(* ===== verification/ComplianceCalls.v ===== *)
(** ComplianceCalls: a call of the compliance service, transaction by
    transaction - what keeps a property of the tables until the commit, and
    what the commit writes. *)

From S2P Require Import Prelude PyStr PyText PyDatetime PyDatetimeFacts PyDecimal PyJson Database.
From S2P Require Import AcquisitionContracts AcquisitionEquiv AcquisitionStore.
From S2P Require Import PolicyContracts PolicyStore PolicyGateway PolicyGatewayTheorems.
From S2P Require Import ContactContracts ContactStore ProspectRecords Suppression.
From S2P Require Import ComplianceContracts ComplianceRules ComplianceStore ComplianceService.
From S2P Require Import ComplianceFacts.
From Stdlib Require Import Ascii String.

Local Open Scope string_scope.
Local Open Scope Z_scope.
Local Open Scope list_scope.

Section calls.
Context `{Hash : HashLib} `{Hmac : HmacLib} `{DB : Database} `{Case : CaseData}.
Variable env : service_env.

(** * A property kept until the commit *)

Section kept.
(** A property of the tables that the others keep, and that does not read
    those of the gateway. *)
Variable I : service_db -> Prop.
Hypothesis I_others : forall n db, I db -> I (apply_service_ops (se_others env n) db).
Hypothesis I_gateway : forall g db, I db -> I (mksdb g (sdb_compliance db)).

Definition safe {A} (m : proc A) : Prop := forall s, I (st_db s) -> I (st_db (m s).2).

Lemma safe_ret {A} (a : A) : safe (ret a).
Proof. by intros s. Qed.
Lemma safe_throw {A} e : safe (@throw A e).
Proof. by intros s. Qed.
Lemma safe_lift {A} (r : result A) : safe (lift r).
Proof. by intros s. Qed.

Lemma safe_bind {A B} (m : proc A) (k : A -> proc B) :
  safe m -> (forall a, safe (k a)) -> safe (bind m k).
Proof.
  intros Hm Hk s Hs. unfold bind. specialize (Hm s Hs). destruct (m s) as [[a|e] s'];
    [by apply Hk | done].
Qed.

^^^^

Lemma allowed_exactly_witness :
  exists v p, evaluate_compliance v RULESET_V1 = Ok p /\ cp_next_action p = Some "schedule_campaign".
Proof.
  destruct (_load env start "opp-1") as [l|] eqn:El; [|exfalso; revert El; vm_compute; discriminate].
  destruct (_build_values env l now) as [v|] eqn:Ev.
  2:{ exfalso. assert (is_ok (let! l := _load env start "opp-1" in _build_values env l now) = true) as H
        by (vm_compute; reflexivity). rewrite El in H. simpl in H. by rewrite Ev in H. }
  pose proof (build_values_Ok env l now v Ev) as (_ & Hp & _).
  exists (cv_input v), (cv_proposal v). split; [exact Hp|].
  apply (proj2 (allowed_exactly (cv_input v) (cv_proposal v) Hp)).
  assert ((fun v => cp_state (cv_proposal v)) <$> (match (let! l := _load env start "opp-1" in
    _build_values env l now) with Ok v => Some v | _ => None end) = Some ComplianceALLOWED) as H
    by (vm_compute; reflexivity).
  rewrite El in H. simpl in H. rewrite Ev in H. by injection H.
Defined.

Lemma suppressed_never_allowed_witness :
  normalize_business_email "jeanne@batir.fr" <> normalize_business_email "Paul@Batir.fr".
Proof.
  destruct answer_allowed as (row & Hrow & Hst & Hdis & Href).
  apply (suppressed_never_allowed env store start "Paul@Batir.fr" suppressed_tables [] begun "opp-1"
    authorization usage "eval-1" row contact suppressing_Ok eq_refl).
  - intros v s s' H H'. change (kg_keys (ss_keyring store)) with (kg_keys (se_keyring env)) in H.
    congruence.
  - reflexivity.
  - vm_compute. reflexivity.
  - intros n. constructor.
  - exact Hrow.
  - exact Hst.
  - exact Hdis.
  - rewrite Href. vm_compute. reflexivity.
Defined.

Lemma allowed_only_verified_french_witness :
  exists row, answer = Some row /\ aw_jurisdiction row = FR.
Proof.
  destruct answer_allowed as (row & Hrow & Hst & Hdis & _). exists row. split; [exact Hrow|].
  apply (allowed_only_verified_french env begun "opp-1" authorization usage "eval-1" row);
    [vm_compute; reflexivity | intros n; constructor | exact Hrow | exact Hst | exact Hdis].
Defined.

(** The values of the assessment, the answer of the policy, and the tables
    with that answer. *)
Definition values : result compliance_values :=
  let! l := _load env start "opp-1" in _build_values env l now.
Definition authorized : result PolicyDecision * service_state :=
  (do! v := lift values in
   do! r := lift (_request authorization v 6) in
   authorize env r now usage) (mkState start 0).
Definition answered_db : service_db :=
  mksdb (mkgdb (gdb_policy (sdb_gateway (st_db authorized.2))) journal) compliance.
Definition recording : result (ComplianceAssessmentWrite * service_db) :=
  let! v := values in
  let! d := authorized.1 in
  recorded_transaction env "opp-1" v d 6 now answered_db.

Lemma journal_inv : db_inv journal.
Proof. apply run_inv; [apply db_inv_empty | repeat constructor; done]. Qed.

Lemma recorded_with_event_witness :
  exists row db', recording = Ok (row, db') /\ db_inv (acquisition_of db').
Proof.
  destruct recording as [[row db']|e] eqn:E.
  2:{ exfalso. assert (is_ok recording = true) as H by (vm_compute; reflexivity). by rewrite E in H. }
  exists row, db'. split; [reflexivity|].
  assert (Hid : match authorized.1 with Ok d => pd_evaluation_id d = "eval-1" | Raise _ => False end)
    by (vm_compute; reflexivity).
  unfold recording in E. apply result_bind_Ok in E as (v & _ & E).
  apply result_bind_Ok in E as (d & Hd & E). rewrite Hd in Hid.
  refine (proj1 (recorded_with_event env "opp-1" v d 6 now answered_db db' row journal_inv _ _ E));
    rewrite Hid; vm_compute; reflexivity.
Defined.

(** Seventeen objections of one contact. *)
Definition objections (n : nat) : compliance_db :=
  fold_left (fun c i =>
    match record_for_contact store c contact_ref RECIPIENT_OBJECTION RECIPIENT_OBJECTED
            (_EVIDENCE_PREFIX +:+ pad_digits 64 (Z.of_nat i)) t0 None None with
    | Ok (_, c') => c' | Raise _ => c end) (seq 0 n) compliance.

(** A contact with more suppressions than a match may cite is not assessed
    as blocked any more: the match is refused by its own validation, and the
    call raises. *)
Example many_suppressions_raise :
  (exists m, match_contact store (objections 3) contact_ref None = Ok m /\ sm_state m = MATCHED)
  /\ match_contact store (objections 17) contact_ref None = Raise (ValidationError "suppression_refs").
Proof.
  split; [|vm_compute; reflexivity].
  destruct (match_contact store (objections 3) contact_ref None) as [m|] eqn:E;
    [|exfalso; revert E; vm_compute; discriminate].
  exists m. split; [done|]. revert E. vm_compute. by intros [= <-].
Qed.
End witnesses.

^^^^

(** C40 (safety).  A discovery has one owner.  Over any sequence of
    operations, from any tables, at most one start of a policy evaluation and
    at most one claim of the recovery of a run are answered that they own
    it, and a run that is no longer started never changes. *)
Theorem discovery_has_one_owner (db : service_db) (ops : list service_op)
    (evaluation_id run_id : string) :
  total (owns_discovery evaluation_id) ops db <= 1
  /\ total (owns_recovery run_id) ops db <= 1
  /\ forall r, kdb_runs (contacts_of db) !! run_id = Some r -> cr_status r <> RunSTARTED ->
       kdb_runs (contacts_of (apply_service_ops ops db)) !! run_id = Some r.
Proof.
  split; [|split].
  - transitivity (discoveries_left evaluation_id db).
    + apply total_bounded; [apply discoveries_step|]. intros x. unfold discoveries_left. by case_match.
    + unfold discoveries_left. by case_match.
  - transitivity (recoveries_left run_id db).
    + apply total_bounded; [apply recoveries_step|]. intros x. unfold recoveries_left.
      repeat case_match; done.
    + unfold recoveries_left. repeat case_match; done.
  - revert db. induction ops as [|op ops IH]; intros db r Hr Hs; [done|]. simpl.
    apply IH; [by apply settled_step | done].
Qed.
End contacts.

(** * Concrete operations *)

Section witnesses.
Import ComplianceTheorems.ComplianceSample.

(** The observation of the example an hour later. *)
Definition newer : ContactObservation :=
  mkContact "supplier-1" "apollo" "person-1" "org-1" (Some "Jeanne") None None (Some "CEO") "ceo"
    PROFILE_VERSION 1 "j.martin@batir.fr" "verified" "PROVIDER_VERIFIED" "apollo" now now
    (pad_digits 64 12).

^^^^

### Directions
Retype the records above, but only those lines that fall between the line containing "rewrite El in H. simpl in H. rewrite" and the line containing "apply (suppressed_never_allowed env", with both of those lines included, exactly as written.

### Solution to the exercise
  rewrite El in H. simpl in H. rewrite Ev in H. by injection H.
Defined.

Lemma suppressed_never_allowed_witness :
  normalize_business_email "jeanne@batir.fr" <> normalize_business_email "Paul@Batir.fr".
Proof.
  destruct answer_allowed as (row & Hrow & Hst & Hdis & Href).
  apply (suppressed_never_allowed env store start "Paul@Batir.fr" suppressed_tables [] begun "opp-1"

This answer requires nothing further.